It looks like butter, spreads like frosting, and never drips off your toast. Creamed honey isn't a type of honey — it's a technique. Here's how it works and why so many people prefer it.
| Also called | Whipped honey, spun honey, churned honey, set honey, honey butter |
| What it is | Regular honey with controlled crystallization — nothing added, nothing removed |
| Invented by | Elton J. Dyce (Cornell University, 1935) |
| Nutritional difference | None — same honey, different crystal structure |
This is the most common misconception. Creamed honey isn't a floral variety like clover or wildflower — it's a processing technique that can be applied to any honey. You can cream buckwheat honey, lavender honey, or plain wildflower. The floral source determines the flavor; the creaming process determines the texture.

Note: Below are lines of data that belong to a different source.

Lemma zlen_enc_exts_elem e l : e ∈ l -> 4 + zlen (snd e) <= zlen (enc_exts l).
Proof.
  intros (l1 & l2 & ->)%list_elem_of_split. rewrite enc_exts_app, zlen_app.
  change (enc_exts (e :: l2)) with (enc_ext e ++ enc_exts l2). rewrite zlen_app, zlen_enc_ext.
  pose proof (zlen_nonneg (enc_exts l1)). pose proof (zlen_nonneg (enc_exts l2)). lia.
Qed.

(** The record ends with the extension list, which starts at the reported
    [ExtensionsListLengthIndex]. *)
Definition enc_prefix (h : ClientHello) : bytes :=
  [22] ++ be_bytes 2 (ch_recordVersion h) ++ be_bytes 2 (zlen (enc_handshake h)) ++
  [1] ++ be_bytes 3 (zlen (enc_body h)) ++ enc_front h.

Lemma enc_record_split h :
  enc_record h = enc_prefix h ++ enc_ext_list h /\ zlen (enc_prefix h) = 4 + zlen (enc_front h) + 5.
Proof.
  split; [|unfold enc_prefix; field_lengths; lia].
  unfold enc_record, enc_prefix. generalize (be_bytes 2 (zlen (enc_handshake h))). intros l.
  unfold enc_handshake. generalize (be_bytes 3 (zlen (enc_body h))). intros l'. unfold enc_body. regroup.
Qed.

(** Sizes that follow from the record fitting a payload. *)
Lemma record_sizes h : wf_hello h ->
  zlen (enc_record h) = zlen (enc_prefix h) + 2 + zlen (enc_exts (ch_exts h)) /\
  47 <= zlen (enc_prefix h) /\ zlen (enc_body h) < zlen (enc_record h).
Proof.
  intros Hwf. destruct (enc_record_split h) as [Hr Hp]. pose proof (zlen_enc_front h Hwf).
  pose proof (zlen_nonneg (ch_session h)). pose proof (zlen_nonneg (ch_ciphers h)).
  pose proof (zlen_nonneg (ch_compress h)).
  assert (zlen (enc_record h) = zlen (enc_prefix h) + 2 + zlen (enc_exts (ch_exts h))) as Hl
    by (rewrite Hr; unfold enc_ext_list; field_lengths; lia).
  split_and!; [done|lia|]. unfold enc_body, enc_ext_list. field_lengths. lia.
Qed.

Lemma exts_skipped h l :
  wf_hello h -> zlen (enc_record h) <= 65540 -> l ⊆ ch_exts h ->
  Forall (fun e => fst e <> 0) l -> Forall skipped l.
Proof.
  intros Hwf Hlen Hsub Hl0. destruct (record_sizes h Hwf) as (? & ? & _). pose proof (wf_exts h Hwf) as Hex.
  apply Forall_forall. intros e He. rewrite Forall_forall in Hl0, Hex.
  pose proof (zlen_enc_exts_elem e _ (Hsub e He)). destruct (Hex e (Hsub e He)). specialize (Hl0 e He).
  unfold skipped. lia.
Qed.

(** The bytes of the record before the host name of a server_name extension. *)
Definition name_front (h : ClientHello) (pre : list (Z * bytes)) (host : bytes) : bytes :=
  enc_prefix h ++ be_bytes 2 (zlen (enc_exts (ch_exts h))) ++ enc_exts pre ++
  be_bytes 2 0 ++ be_bytes 2 (zlen (enc_sni host)) ++ be_bytes 2 (zlen host + 3) ++ [0] ++ be_bytes 2 (zlen host).

Lemma name_front_split h pre host post :
  ch_exts h = pre ++ (0, enc_sni host) :: post ->
  enc_record h = name_front h pre host ++ host ++ enc_exts post /\
  zlen (name_front h pre host) = zlen (enc_prefix h) + 2 + zlen (enc_exts pre) + 9.
Proof.
  intros Hpost. split; [|unfold name_front; field_lengths; lia].
  destruct (enc_record_split h) as [-> _]. unfold name_front, enc_ext_list.
  generalize (be_bytes 2 (zlen (enc_exts (ch_exts h)))). intros l. rewrite Hpost, enc_exts_app.
  change (enc_exts ((0, enc_sni host) :: post)) with (enc_ext (0, enc_sni host) ++ enc_exts post).
  unfold enc_ext. cbn [fst snd]. generalize (be_bytes 2 (zlen (enc_sni host))). intros l'.
  unfold enc_sni. regroup.
Qed.
Definition RejectActionOptions_Unmarshal (r : RejectActionOptions) : outcome RejectActionOptions :=
  let* method :=
    if bool_decide (rj_Method r = "" \/ rj_Method r = RuleActionRejectMethodDefault)%string
    then Ok RuleActionRejectMethodDefault
    else if bool_decide (rj_Method r = RuleActionRejectMethodDrop) then Ok (rj_Method r)
    else if bool_decide (rj_Method r = RuleActionRejectMethodReply) then Ok (rj_Method r)
    else Err (ENew ("unknown reject method: " ++ rj_Method r)) in
  if bool_decide (method = RuleActionRejectMethodDrop) && rj_NoDrop r
  then Err (ENew "no_drop is not available in current context")
  else Ok (MkRejectOptions method (rj_NoDrop r)).

Definition RejectActionOptions_Marshal (r : RejectActionOptions) : RejectActionOptions :=
  if bool_decide (rj_Method r = RuleActionRejectMethodDefault)
  then MkRejectOptions "" (rj_NoDrop r) else r.

Record RouteActionSniff := MkRouteActionSniff { so_Sniffer : list string; so_Timeout : Z }.

Record RouteActionResolve := MkRouteActionResolve {
  rs_Server : string;
  rs_Timeout : Z;
  rs_Strategy : Z;
  rs_DisableCache : bool;
  rs_DisableOptimisticCache : bool;
  rs_RewriteTTL : option Z;
  rs_ClientSubnet : option Prefix
}.

(** [option.RuleAction]: the action name and the options of every kind; the
    options of the direct action are those of a dialer. *)
Record RuleActionOptions (DialerOptions : Type) := MkRuleActionOptions {
  ra_Action : string;
  ra_RouteOutbound : string;
  ra_RouteOptions : RawRouteOptionsActionOptions;
  ra_RouteOptionsOptions : RawRouteOptionsActionOptions;
  ra_DirectOptions : DialerOptions;
  ra_BypassOutbound : string;
  ra_BypassOptions : RawRouteOptionsActionOptions;
  ra_RejectOptions : RejectActionOptions;
  ra_SniffOptions : RouteActionSniff;
  ra_ResolveOptions : RouteActionResolve
}.
Arguments ra_Action {_} _. Arguments ra_RouteOutbound {_} _. Arguments ra_RouteOptions {_} _.
Arguments ra_RouteOptionsOptions {_} _. Arguments ra_DirectOptions {_} _. Arguments ra_BypassOutbound {_} _.
Arguments ra_BypassOptions {_} _. Arguments ra_RejectOptions {_} _. Arguments ra_SniffOptions {_} _.
Arguments ra_ResolveOptions {_} _.

(** ** Actions (route/rule/rule_action.go) *)

Record RuleActionRouteOptions := MkRouteOptions {
  ro_OverrideAddress : Socksaddr;
  ro_OverridePort : Z;
  ro_NetworkStrategy : option Z;
  ro_NetworkType : list Z;
  ro_FallbackNetworkType : list Z;
  ro_FallbackDelay : Z;
  ro_UDPDisableDomainUnmapping : bool;
  ro_UDPConnect : bool;
  ro_UDPTimeout : Z;
  ro_TLSFragment : bool;
  ro_TLSFragmentFallbackDelay : Z;
  ro_TLSRecordFragment : bool;
  ro_TLSSpoof : string;
  ro_TLSSpoofMethod : Z
}.

(** The sniffers of common/sniff by name. *)
Definition ErrNeedMoreData : error := ENew "need more data".
Inductive StreamSniffer := TLSClientHello | HTTPHost | StreamDomainNameQuery | BitTorrent | SSH | RDP.
Inductive PacketSniffer :=
  DomainNameQuery | QUICClientHello | STUNMessage | UTP | UDPTracker | DTLSRecord | NTP.

Record SniffAction := MkSniffAction {
  sa_SnifferNames : list string;
  sa_StreamSniffers : list StreamSniffer;
  sa_PacketSniffers : list PacketSniffer;
  sa_Timeout : Z;
  sa_OverrideDestination : bool
}.

Record ResolveAction := MkResolveAction {
  rv_Server : string;
  rv_Timeout : Z;
  rv_Strategy : Z;
  rv_DisableCache : bool;
  rv_DisableOptimisticCache : bool;
  rv_RewriteTTL : option Z;
  rv_ClientSubnet : Prefix
}.

Inductive RuleAction :=
| RuleActionRoute (Outbound : string) (options : RuleActionRouteOptions)
| RuleActionOptionsOnly (options : RuleActionRouteOptions)
| RuleActionBypass (Outbound : string) (options : RuleActionRouteOptions)
| RuleActionDirect
| RuleActionReject (Method : string) (NoDrop : bool)
| RuleActionHijackDNS
| RuleActionSniff (action : SniffAction)
| RuleActionResolve (action : ResolveAction).

(** The [Type] methods. *)
Definition RuleAction_Type (a : RuleAction) : string :=
  match a with
  | RuleActionRoute _ _ => RuleActionTypeRoute
  | RuleActionOptionsOnly _ => RuleActionTypeRouteOptions
  | RuleActionBypass _ _ => RuleActionTypeBypass
  | RuleActionDirect => RuleActionTypeDirect
  | RuleActionReject _ _ => RuleActionTypeReject
  | RuleActionHijackDNS => RuleActionTypeHijackDNS
  | RuleActionSniff _ => RuleActionTypeSniff
  | RuleActionResolve _ => RuleActionTypeResolve
  end.

(** [RuleActionSniff.build]: the sniffers of one name. *)
Definition sniffers_of (name : string) : outcome (list StreamSniffer * list PacketSniffer) :=
  if bool_decide (name = "tls")%string then Ok ([TLSClientHello], [])
  else if bool_decide (name = "http")%string then Ok ([HTTPHost], [])
  else if bool_decide (name = "quic")%string then Ok ([], [QUICClientHello])
  else if bool_decide (name = "dns")%string then Ok ([StreamDomainNameQuery], [DomainNameQuery])
  else if bool_decide (name = "stun")%string then Ok ([], [STUNMessage])
  else if bool_decide (name = "bittorrent")%string then Ok ([BitTorrent], [UTP; UDPTracker])
  else if bool_decide (name = "dtls")%string then Ok ([], [DTLSRecord])
  else if bool_decide (name = "ssh")%string then Ok ([SSH], [])
  else if bool_decide (name = "rdp")%string then Ok ([RDP], [])
  else if bool_decide (name = "ntp")%string then Ok ([], [NTP])
  else Err (ENew ("unknown sniffer: " ++ name)).

Fixpoint sniff_build (names : list string) (stream : list StreamSniffer) (packet : list PacketSniffer)
    : outcome (list StreamSniffer * list PacketSniffer) :=
  match names with
  | [] => Ok (stream, packet)
  | name :: names =>
      let* (s, p) := sniffers_of name in
      sniff_build names (stream ++ s) (packet ++ p)
  end.

Section NewRuleAction.
  Context {X : External} {S : SocksaddrOps}.
  Context (PlatformSupported : bool).
  Context {DialerOptions : Type} (dialer_New : DialerOptions -> option error).

Definition newRuleActionRouteOptions (options : RawRouteOptionsActionOptions) : outcome RuleActionRouteOptions :=
  let* (spoof, spoofMethod) := ParseOptions PlatformSupported (raw_TLSSpoof options) (raw_TLSSpoofMethod options) in
  Ok {| ro_OverrideAddress := ParseSocksaddrHostPort (raw_OverrideAddress options) 0;
        ro_OverridePort := raw_OverridePort options;
        ro_NetworkStrategy := raw_NetworkStrategy options;
        ro_NetworkType := [];
        ro_FallbackNetworkType := [];
        ro_FallbackDelay := raw_FallbackDelay options;
        ro_UDPDisableDomainUnmapping := raw_UDPDisableDomainUnmapping options;
        ro_UDPConnect := raw_UDPConnect options;
        ro_UDPTimeout := raw_UDPTimeout options;
        ro_TLSFragment := raw_TLSFragment options;
        ro_TLSFragmentFallbackDelay := raw_TLSFragmentFallbackDelay options;
        ro_TLSRecordFragment := raw_TLSRecordFragment options;
        ro_TLSSpoof := spoof;
        ro_TLSSpoofMethod := spoofMethod |}.
Definition applyResponseOptions (question : Question) (response : Msg) (options : DNSQueryOptions) : Z * Msg :=
  let response :=
    if (q_Qtype question =? TypeHTTPS)
       && ((qo_Strategy options =? DomainStrategyIPv4Only) || (qo_Strategy options =? DomainStrategyIPv6Only))
    then set_Answer (filter_hints (qo_Strategy options) <$> Answer response) response else response in
  let timeToLive := default (computeTimeToLive response) (qo_RewriteTTL options) in
  (timeToLive, normalizeTTL response timeToLive).

Definition stripDNSPadding (response : Msg) : Msg :=
  set_Extra ((fun r => match r with
                       | RR_OPT h options =>
                           RR_OPT h (List.filter (fun it => negb (EDNS0_Option it =? EDNS0PADDING)) options)
                       | r => r
                       end) <$> Extra response) response.

(** ** Fixed responses *)

Definition fixed_header (id rcode : Z) : MsgHdr := MkMsgHdr id true 0 true false true true false false rcode.

Definition FixedResponseStatus (message : Msg) (rcode : Z) : Msg :=
  MkMsg (fixed_header (Id (Hdr message)) rcode) (Questions message) [] [] [].

Definition fixed_record (question : Question) (timeToLive : Z) (address : Addr) : list RR :=
  if Is4 address && (q_Qtype question =? TypeA)
  then [RR_A (MkHeader (q_Name question) TypeA ClassINET timeToLive) (AsSlice address)]
  else if Is6 address && (q_Qtype question =? TypeAAAA)
  then [RR_AAAA (MkHeader (q_Name question) TypeAAAA ClassINET timeToLive) (AsSlice address)]
  else [].
Definition FixedResponse (id : Z) (question : Question) (addresses : list Addr) (timeToLive : Z) : Msg :=
  MkMsg (fixed_header id RcodeSuccess) [question] (concat (fixed_record question timeToLive <$> addresses)) [] [].

Definition FixedResponseCNAME (id : Z) (question : Question) (record : string) (timeToLive : Z) : Msg :=
  MkMsg (fixed_header id RcodeSuccess) [question]
    [RR_CNAME (MkHeader (q_Name question) TypeCNAME ClassINET timeToLive) record] [] [].
Definition FixedResponseTXT (id : Z) (question : Question) (records : list string) (timeToLive : Z) : Msg :=
  MkMsg (fixed_header id RcodeSuccess) [question]
    [RR_TXT (MkHeader (q_Name question) TypeA ClassINET timeToLive) records] [] [].
Definition FixedResponseMX (id : Z) (question : Question) (records : list (Z * string)) (timeToLive : Z) : Msg :=
  MkMsg (fixed_header id RcodeSuccess) [question]
    ((fun '(pref, host) => RR_MX (MkHeader (q_Name question) TypeA ClassINET timeToLive) pref host) <$> records) [] [].

Definition MessageToAddresses (response : Msg) : list Addr := DNSResponseAddresses (Some response).

Definition sortAddresses (response4 response6 : list Addr) (strategy : Z) : list Addr :=
  if strategy =? DomainStrategyPreferIPv6 then response6 ++ response4 else response4 ++ response6.

(** [errors.As] of an [RcodeError]. *)
Fixpoint as_RcodeError (e : error) : option Z :=
  match e with
  | ERcode rcode => Some rcode
  | ECause cause _ => as_RcodeError cause
  | _ => None
  end.

(** What [exchangeToTransport] makes of the transport's answer. *)
Definition transport_answer (message : Msg) (reply : error + Msg) : error + Msg :=
  match reply with
  | inr response => inr (stripDNSPadding response)
  | inl e =>
      match as_RcodeError e with
      | Some rcode => inr (FixedResponseStatus message rcode)
      | None => inl e
      end
  end.

(** A request the cache may answer: one question, nothing else but a plain OPT
    record with client subnets. *)
Definition isSimpleRequest (message : Msg) : outcome bool :=
  if negb ((zlen (Questions message) =? 1) && (zlen (Ns message) =? 0)) then Ok false
  else match Extra message with
  | [] => Ok true
  | [r] =>
      let h := Header r in
      if negb ((Rrtype h =? TypeOPT) && (0 <? Hdr_Class h) && (Ttl h =? 0)) then Ok false
      else match r with
           | RR_OPT _ options => Ok (forallb (fun it => EDNS0_Option it =? EDNS0SUBNET) options)
           | _ => Panic "interface conversion: dns.RR is not *dns.OPT"
           end
  | _ => Ok false
  end.
End Messages.

(** ** Interfaces of the client *)

(** [freelru.Cache]; the calls that read the clock have it as their first argument.
    A lifetime is in nanoseconds, [GetWithLifetimeNoExpire] also gives the time of
    expiry. *)
Class LRUCache (K V S : Type) := {
  lru_New : Z -> S;
  lru_Add : Z -> K -> V -> S -> S;
  lru_AddWithLifetime : Z -> K -> V -> Z -> S -> S;
  lru_Get : Z -> K -> S -> option V * S;
  lru_GetWithLifetimeNoExpire : K -> S -> option (V * Z) * S;
  lru_Remove : K -> S -> S;
  lru_Purge : S -> S
}.

(** [adapter.DNSCacheStore] and [adapter.RDRCStore] *)
Class DNSCacheStore (S : Type) := {
  store_LoadDNSCache : string -> string -> Z -> S -> option (bytes * Z);
  store_SaveDNSCacheAsync : string -> string -> Z -> bytes -> Z -> S -> S;
  store_ClearDNSCache : S -> S
}.
Class RDRCStore (S : Type) := {
  store_LoadRDRC : Z -> string -> string -> Z -> S -> bool * S;
  store_SaveRDRCAsync : string -> string -> Z -> S -> S
}.

(** [ClientOptions] without the context and the logger; the two functions that give
    the stores may be nil. *)
Record ClientOptions (RD DC : Type) := MkClientOptions {
  co_Timeout : Z;
  co_DisableCache : bool;
  co_DisableExpire : bool;
  co_OptimisticTimeout : Z;
  co_CacheCapacity : Z;
  co_ClientSubnet : Prefix;
  co_RDRC : option (unit -> option RD);
  co_DNSCache : option (unit -> option DC)
}.
Arguments co_Timeout {_ _} _. Arguments co_DisableCache {_ _} _. Arguments co_DisableExpire {_ _} _.
Arguments co_OptimisticTimeout {_ _} _. Arguments co_CacheCapacity {_ _} _. Arguments co_ClientSubnet {_ _} _.
Arguments co_RDRC {_ _} _. Arguments co_DNSCache {_ _} _.

Definition second : Z := 10 ^ 9.

Section Client.
Context {X : External} {L : DnsLib}.
Context {MC RD DC : Type} `{!LRUCache dnsCacheKey Msg MC} `{!RDRCStore RD} `{!DNSCacheStore DC}.

(** [Client].  [cacheLock] holds the channel, named by a number, that the holder of
    a key closes; [backgroundRefresh] the keys being refreshed. *)
Record Client := MkClient {
  cl_timeout : Z;
  cl_disableCache : bool;
  cl_disableExpire : bool;
  cl_optimisticTimeout : Z;
  cl_cacheCapacity : Z;
  cl_clientSubnet : Prefix;
  cl_initRDRC : option (unit -> option RD);
  cl_initDNSCache : option (unit -> option DC);
  cl_rdrc : option RD;
  cl_dnsCache : option DC;
  cl_cache : option MC;
  cl_cacheLock : gmap dnsCacheKey nat;
  cl_backgroundRefresh : gset dnsCacheKey
}.

Definition with_stores (c : Client) (rdrc : option RD) (dnsCache : option DC) (cache : option MC) : Client :=
  MkClient (cl_timeout c) (cl_disableCache c) (cl_disableExpire c) (cl_optimisticTimeout c) (cl_cacheCapacity c)
    (cl_clientSubnet c) (cl_initRDRC c) (cl_initDNSCache c) rdrc dnsCache cache (cl_cacheLock c) (cl_backgroundRefresh c).
Definition with_cache (c : Client) (m : MC) : Client := with_stores c (cl_rdrc c) (cl_dnsCache c) (Some m).
Definition with_dnsCache (c : Client) (d : DC) : Client := with_stores c (cl_rdrc c) (Some d) (cl_cache c).
Definition with_rdrc (c : Client) (r : RD) : Client := with_stores c (Some r) (cl_dnsCache c) (cl_cache c).
Definition with_locks (c : Client) (locks : gmap dnsCacheKey nat) (refresh : gset dnsCacheKey) : Client :=
  MkClient (cl_timeout c) (cl_disableCache c) (cl_disableExpire c) (cl_optimisticTimeout c) (cl_cacheCapacity c)
    (cl_clientSubnet c) (cl_initRDRC c) (cl_initDNSCache c) (cl_rdrc c) (cl_dnsCache c) (cl_cache c) locks refresh.

Definition initializeMemoryCache (c : Client) : Client :=
  if cl_disableCache c then c
  else match cl_cache c with Some _ => c | None => with_cache c (lru_New (cl_cacheCapacity c)) end.

Definition NewClient (o : ClientOptions RD DC) : Client :=
  let c := MkClient (if co_Timeout o =? 0 then DNSTimeout else co_Timeout o) (co_DisableCache o) (co_DisableExpire o)
             (co_OptimisticTimeout o) (Z.max (co_CacheCapacity o) 1024) (co_ClientSubnet o)
             (co_RDRC o) (co_DNSCache o) None None None ∅ ∅ in
  match cl_initDNSCache c with
  | None => if negb (cl_disableCache c) then initializeMemoryCache c else c
  | Some _ => c
  end.

Definition Client_Start (c : Client) : Client :=
  let rdrc := match cl_initRDRC c with Some f => f tt | None => cl_rdrc c end in
  let dnsCache := match cl_initDNSCache c with Some f => f tt | None => cl_dnsCache c end in
  let c := with_stores c rdrc dnsCache (cl_cache c) in
  match cl_dnsCache c with None => initializeMemoryCache c | Some _ => c end.

Definition ClearCache (c : Client) : Client :=
  let c := match cl_cache c with Some m => with_cache c (lru_Purge m) | None => c end in
  match cl_dnsCache c with Some d => with_dnsCache c (store_ClearDNSCache d) | None => c end.
Lemma fold_ttl_step l : forall acc, 0 <= acc -> Forall (fun r => 0 <= Ttl (Header r)) l ->
  least_positive (fold_left ttl_step l acc) (acc :: (Ttl ∘ Header <$> List.filter (fun r => negb (is_OPT r)) l)).
Proof.
  induction l as [|r l IH]; intros acc Hacc Hl.
  { cbn. destruct (decide (acc = 0)) as [->|]; [left; split; [done|by repeat constructor]|right].
    split; [lia|]. split; [by left|]. repeat constructor; lia. }
  apply Forall_cons in Hl as [Hr Hl]. cbn [fold_left]. unfold ttl_step at 2. cbn [List.filter].
  destruct (is_OPT r); cbn [negb]; [by apply IH|]. rewrite fmap_cons. cbn [compose].
  set (t := Ttl (Header r)) in *. change ((Ttl ∘ Header) r) with t.
  destruct (decide (acc = 0)) as [->|Hne]; cbn.
  - destruct (IH t Hr Hl) as [[-> Hall]|(Hp & Hin & Hle)]; [left|right]; split; try done.
    + by constructor.
    + split; [by right|]. constructor; [lia|done].
  - rewrite (proj2 (Z.eqb_neq acc 0)) by done. cbn. destruct ((0 <? t) && (t <? acc)) eqn:Hlt; to_prop.
    + destruct (IH t Hr Hl) as [[-> Hall]|(Hp & Hin & Hle)]; [apply Forall_cons in Hall; lia|right].
      apply Forall_cons in Hle as [Ht Hle]. split; [done|]. split; [by right|]. constructor; [lia|]. by constructor.
    + assert (t = 0 \/ acc <= t) as Ht by (apply andb_false_iff in Hlt; lia).
      destruct (IH acc Hacc Hl) as [[-> Hall]|(Hp & Hin & Hle)]; [apply Forall_cons in Hall; lia|right].
      apply Forall_cons in Hle as [Ha Hle]. split; [done|]. split; [|repeat constructor; try done; lia].
      apply elem_of_cons in Hin as [->|Hin]; [by left|right; by right].
Qed.

Lemma least_positive_0 t l : least_positive t (0 :: l) -> least_positive t l.
Proof.
  intros [[-> [_ H]%Forall_cons]|(Hp & Hin & [_ Hle]%Forall_cons)]; [by left|right]. split_and!; try done.
  apply elem_of_cons in Hin as [->|]; [lia|done].
Qed.

Definition headers (m : Msg) : list RR_Header := Header <$> sections m.

Lemma extractNegativeTTL_spec ns soa : extractNegativeTTL ns = Some soa ->
  exists before h minttl rest after, ns = before ++ RR_SOA h minttl rest :: after /\
    Forall (fun r => match r with RR_SOA _ _ _ => False | _ => True end) before /\ soa = Z.min (Ttl h) minttl.
Proof.
  induction ns as [|r ns IH]; [done|]. cbn. intros H.
  assert (forall r, (match r with RR_SOA _ _ _ => False | _ => True end) -> extractNegativeTTL ns = Some soa ->
    exists before h minttl rest after, r :: ns = before ++ RR_SOA h minttl rest :: after /\
    Forall (fun r => match r with RR_SOA _ _ _ => False | _ => True end) before /\ soa = Z.min (Ttl h) minttl) as Hgo.
  { intros r' Hr' (b & h & x & o & a & -> & Hb & ->)%IH. exists (r' :: b), h, x, o, a. split; [done|]. split; [by constructor|done]. }
  destruct r as [| | | | |h x o| | |]; try (by apply Hgo). injection H as <-. exists [], h, x, o, ns. split_and!; [done|done|].
  destruct (Z.ltb_spec (Ttl h) x); lia.
Qed.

When people say "creamed honey," they mean honey that has been intentionally crystallized into an extremely fine, smooth texture. The result is a thick, spreadable product that holds its shape on a knife, never drips, and has a velvety mouthfeel that liquid honey simply can't match.
All honey crystallizes eventually. Left to its own devices, liquid honey forms large, coarse, gritty crystals over weeks or months — the kind you've probably found in an old jar at the back of your pantry. Creamed honey sidesteps this by controlling the process.
The technique, known as the Dyce method, works in three steps:
1. Seed crystals: A small batch of already-creamed honey (with very fine crystals) is mixed into a larger batch of liquid honey. These seed crystals act as a template, giving new crystals a pattern to follow.
2. Controlled temperature: The mixture is held at around 57°F (14°C) — cool enough to encourage crystallization, but not so cold that the honey sets unevenly.
3. Gentle stirring: The honey is stirred periodically over several days to a few weeks. This prevents large crystals from forming and ensures the final texture is uniformly smooth.
That's it. No cream, no butter, no whipping agents, no additives. The name "creamed" refers to the texture, not an ingredient.
The appeal is practical as much as sensory. Creamed honey stays put — on toast, on a cheese board, on a spoon. It doesn't drip down your hand or pool at the bottom of a bowl. For parents with kids, it's far less messy than liquid honey. For gifting and entertaining, it looks beautiful in a jar and feels premium.
The flavor is subtly different too. Because the crystals are so fine, creamed honey dissolves more slowly on the tongue, which can make flavors feel richer and more sustained. Many people who think they don't like honey change their mind after trying a well-made creamed version.
Yes — and this is an important point. The Dyce method doesn't require any heating above hive temperature. A careful producer can cream raw honey without destroying enzymes, pollen, or antioxidants. Look for jars labeled both "raw" and "creamed" if this matters to you. If the label only says "creamed" without mentioning raw, the source honey may have been pasteurized first.
Creamed honey shines anywhere you'd use butter or jam. Spread it on warm toast or fresh biscuits, pair it with sharp cheese on a charcuterie board, stir it into oatmeal or yogurt (it holds its shape as a dollop), or use it as a glaze — it melts beautifully when heated. It also makes an excellent base for flavored honeys: many producers fold in cinnamon, vanilla, lavender, or espresso.
Room temperature is fine — creamed honey is already crystallized, so it won't change texture the way liquid honey does. Avoid refrigeration (it can make the honey too hard to spread) and keep it away from direct sunlight or heat sources. A well-made creamed honey will hold its smooth texture for months.
You can, and it's surprisingly straightforward. All you need is a jar of liquid honey, a small amount of store-bought creamed honey as your seed, and a cool spot in your house. Mix the seed into the liquid honey at a ratio of about 1:10, stir thoroughly, and store at 57°F (14°C) — a basement or cool closet works well. Stir once a day for about two weeks. The result won't be quite as uniform as commercial creamed honey, but it's a satisfying kitchen project and makes a wonderful gift.
The best creamed honeys have a texture that's perfectly smooth with no graininess. Check for a named floral source (creamed clover, creamed wildflower, etc.) rather than just "creamed honey" — this usually indicates higher quality. Artisan producers who cream in small batches tend to produce noticeably better results than mass-market brands. If you can, look for one made from raw honey to get the full nutritional and flavor benefits.
Ready to explore? Browse our creamed honey picks in the Honey Finder, or discover a local beekeeper who makes their own — many small-batch producers offer creamed versions of their signature varietals.
Note: Creamed honey is a texture, not a separate honey variety. Its nutritional profile is identical to whatever liquid honey it was made from. As with all honey, never give it to children under 12 months of age due to the risk of infant botulism.